Wednesday, December 24, 2008

Season's Greetings!

To everyone out there in Internet Land wishing you all a very Happy Chanukah, Merry Christmas, Happy Kwanzaa and to everyone else not already covered in the above greetings - a 2009 filled with happiness, multi-lingual bliss, beautiful music and great literature!

Love, Kim

Tuesday, December 23, 2008

Hebrew Songs

I found this podcast:

http://www.ahuvabatz.com/Site/My_Podcast/My_Podcast.html

It's a collection of Shabbat Songs and Prayers sung in Hebrew of course. She has a very pretty voice so for all of you musicians and budding Hebrew linguists I thought you might enjoy it.

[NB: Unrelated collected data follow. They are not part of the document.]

(** A first [start ()] in the parallel branch. *)
Lemma start_parallel_trace (r : t) :
  state r = 0 -> sequential r = false ->
  exists (order : list Entry) (em : Emitter.t),
    Permutation order (filter (fun e => negb (test_skip e)) (marked r)) /\
    start H pick r =
    Some (mk em
             (emitted r ++
              [mkEvent (Some "start") [VNum (Z.of_nat (List.length (tests r)))]] ++
              map launch_event (marked r) ++
              flat_map settle_events order ++
              [mkEvent (Some "end") []])
             false 2 (map ran (marked r)) (_only r) (next_tid r)
             (if existsb fails (marked r) then Some 1 else exitCode r),
          FulfilsWith (map result (marked r))).
Proof.
  intros Hstate Hpar; unfold start; rewrite Hstate; cbn [Nat.eqb negb].
  rewrite (mark_only_fields (with_state 1 r)), marked_with_state.
  cbn [emit with_state emitter emitted sequential state tests _only next_tid exitCode].
  rewrite Hpar, marked_length.
  match goal with
  | |- context [launch H ?l ?x] => destruct (launch_trace l x) as (em1 & ->)
  end.
  cbn [with_tests emitter emitted sequential state tests _only next_tid exitCode].
  match goal with
  | |- context [settle_all pick _ _ ?x] =>
      destruct (settle_all_trace (marked r) x) as (order & em & Hperm & ->)
  end.
  exists order; eexists; split; [exact Hperm|].
  unfold emit, with_state, with_tests;
    cbn [emitter emitted sequential state tests _only next_tid exitCode].
  rewrite (existsb_perm fails Hperm), existsb_fails_run.
  rewrite !map_map, <- !app_assoc; cbn [app].
  apply f_equal, f_equal2; [reflexivity|].
  f_equal; apply map_ext; intros e; apply result_of_slot.
Qed.

(** What a sequence of registrations pushes. *)
Lemma registrations_entries (cs : list Registration) (r : t) :
  registrations cs r =
  mk (emitter r) (emitted r) (sequential r) (state r)
     (tests r ++ entries (next_tid r) (S (List.length (tests r))) cs)
     (_only r ++
      map tid (filter test_only (entries (next_tid r) (S (List.length (tests r))) cs)))
     (List.length cs + next_tid r) (exitCode r).
Proof.
  unfold registrations; revert r; induction cs as [|c cs IH]; intros r.
  - simpl; rewrite !app_nil_r; now destruct r.
  - simpl fold_left; rewrite IH; clear IH.
    unfold register, test, skip, only, is_skip, is_only; simpl entries.
    unfold is_skip, is_only.
    destruct (kind c); simpl; rewrite ?length_app, <- ?app_assoc; simpl;
      rewrite ?Nat.add_1_r, ?Nat.add_succ_r; reflexivity.
Qed.

Lemma entries_tids (cs : list Registration) (tid0 index0 : nat) :
  map tid (entries tid0 index0 cs) = seq tid0 (List.length cs).
Proof.
  revert tid0 index0; induction cs as [|c cs IH]; intros tid0 index0; simpl;
    [reflexivity | now rewrite IH].
Qed.

Lemma entries_nth (cs : list Registration) (tid0 index0 k : nat) (e : Entry) :
  nth_error (entries tid0 index0 cs) k = Some e ->
  exists c, nth_error cs k = Some c /\
            e = mkEntry (tid0 + k)
                        (set_index (index0 + k)
                           (TestUnit.new_ (reg_name c) (reg_testFn c) (reg_timeout c)))
                        (is_skip c) (is_only c).
Proof.
  revert tid0 index0 k; induction cs as [|c cs IH]; intros tid0 index0 k Hk.
  - destruct k; discriminate.
  - destruct k as [|k]; simpl in Hk.
    + injection Hk as <-; exists c; split; [reflexivity|].
      now rewrite !Nat.add_0_r.
    + destruct (IH _ _ _ Hk) as (c' & Hc & ->); exists c'; split; [exact Hc|].
      now rewrite !Nat.add_succ_r.
Qed.

(** Among tests with distinct identities, the identity of a test is on
    the list of those flagged [only] when the test is flagged. *)
Lemma only_listed (l : list Entry) (e : Entry) :
  NoDup (map tid l) -> In e l ->
  existsb (Nat.eqb (tid e)) (map tid (filter test_only l)) = test_only e.
Proof.
  intros Hnd He; destruct (test_only e) eqn:Ho.
  - apply existsb_exists; exists (tid e); split; [|apply Nat.eqb_refl].
    apply in_map, filter_In; now split.
  - destruct (existsb _ _) eqn:Ex; [|reflexivity].
    apply existsb_exists in Ex as (i & Hi & Ei); apply Nat.eqb_eq in Ei; subst i.
    apply in_map_iff in Hi as (e' & Etid & He').
    apply filter_In in He' as [He' Ho'].
    assert (e' = e); [|congruence].
    clear - Hnd He He' Etid; induction l as [|x l IH]; [destruct He|].
    simpl in Hnd; apply NoDup_cons_iff in Hnd as [Hx Hnd].
    destruct He as [->|He], He' as [->|He'].
    + reflexivity.
    + exfalso; apply Hx; rewrite <- Etid; now apply in_map.
    + exfalso; apply Hx; rewrite Etid; now apply in_map.
    + now apply IH.
Qed.

Lemma marked_registrations (cs : list Registration) (r0 : t) :
  tests r0 = [] -> _only r0 = [] -> existsb is_only cs = true ->
  marked (registrations cs r0) =
  map (fun e => if test_only e then e else mkEntry (tid e) (unit_ e) true (test_only e))
      (entries (next_tid r0) 1 cs).
Proof.
  intros Htests Honly Hsome; rewrite registrations_entries, Htests, Honly.
  unfold marked, mark_only; simpl.
  set (es := entries (next_tid r0) 1 cs).
  assert (Hnd : NoDup (map tid es))
    by (unfold es; rewrite entries_tids; apply seq_NoDup).
  destruct (map tid (filter test_only es)) as [|i l] eqn:Hlist.
  - exfalso; apply existsb_exists in Hsome as (c & Hc & Hk).
    apply In_nth_error in Hc as (k & Hc).
    assert (Hlen : k < List.length es).
    { unfold es; rewrite <- (length_map tid), entries_tids, length_seq.
      apply nth_error_Some; congruence. }
    apply nth_error_Some in Hlen.
    destruct (nth_error es k) as [e|] eqn:He; [|congruence].
    destruct (entries_nth _ _ _ _ He) as (c' & Hc' & ->).
    assert (c' = c) by congruence; subst c'.
    assert (Hin : In (next_tid r0 + k) (map tid (filter test_only es))).
    { apply in_map_iff; eexists; split; [|apply filter_In; split;
        [eapply nth_error_In; exact He | exact Hk]]; reflexivity. }
    rewrite Hlist in Hin; destruct Hin.
  - cbn [tests with_tests _only]; rewrite <- Hlist; apply map_ext_in; intros e He.
    now rewrite (@only_listed es e Hnd He).
Qed.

Wednesday, December 17, 2008

Princeton Poetry - Arabic, Russian French, Italian and Spanish

I'm a big fan of a lot of stuff that Princeton as done in terms of language education. Couldn't afford to go there in a million years - but must be nice they seem to have some great teachers.

Anyway here's a site of theirs that I ran across:

http://www.princeton.edu/online-poetry/

No worries it's FREE. A nice little collection of poetry read by native speakers in Arabic, Russian, French, Italian and Spanish.

Check it out.

Friday, December 12, 2008

Avestan Language

So I ran across this site today:

http://www.avesta.org/

which has all sorts of religious texts from the Zoroastrian's in both English and Avesta - the language the texts are written in. This is not a language used in everyday communication - but of these religious texts only. What I find particularly neat about it is that it has a lovely fancy little script.

Wednesday, December 10, 2008

Language Sampler

This is a terrific site if you're like me and you go "language shopping" every once in a while looking for something new and exotic to play with:

http://linguistics.online.uni-marburg.de

You do have to sign up but it's all FREE and I promise they don't harass you with a bunch of e-mails. I think I get maybe 5 total a year if I'm lucky. It's part of a University in Germany.

Anyway, once you get all signed in go to the "VLC Tool Box" and then the "VLC Language Index." You will find practically every language you can think of. Now what makes this particularly cool is when you click on the language you want you get a small summary about its origins, some grammar info. and then a sound sample (with transliterated text) spoken by a native speaker. Some of the samples are really quite long so it isn't the typical stupid "Hi my name is Kim" sort of garbage. You get a real feel for what it sounds like. Then it goes on to analyze some sentences grammatically so you can see just how complex the language gets. Really a pretty neat thing to play with.

This university also has totally online linguistics courses (not for free unfortunately) but I do believe they have an Undergrad degree totally online now for around 8.000 Euros or so which considering what degrees cost these days isn't too terribly bad.

Monday, December 08, 2008

Varlam Shalamov Club

If you're a fan of Russian writer Varlam Shalamov who wrote among many things Kolyma tales then here's a site for you:

http://shalamov.com/

it's a FREE online club where you can meet other Shalamov enthusiasts.

Great Russian Course

Here's a very good online FREE Russian course

http://www.russianforeveryone.com/

It has audio, grammar explanations - the works. Very well put together and great for either complete beginners or those needing a refresher.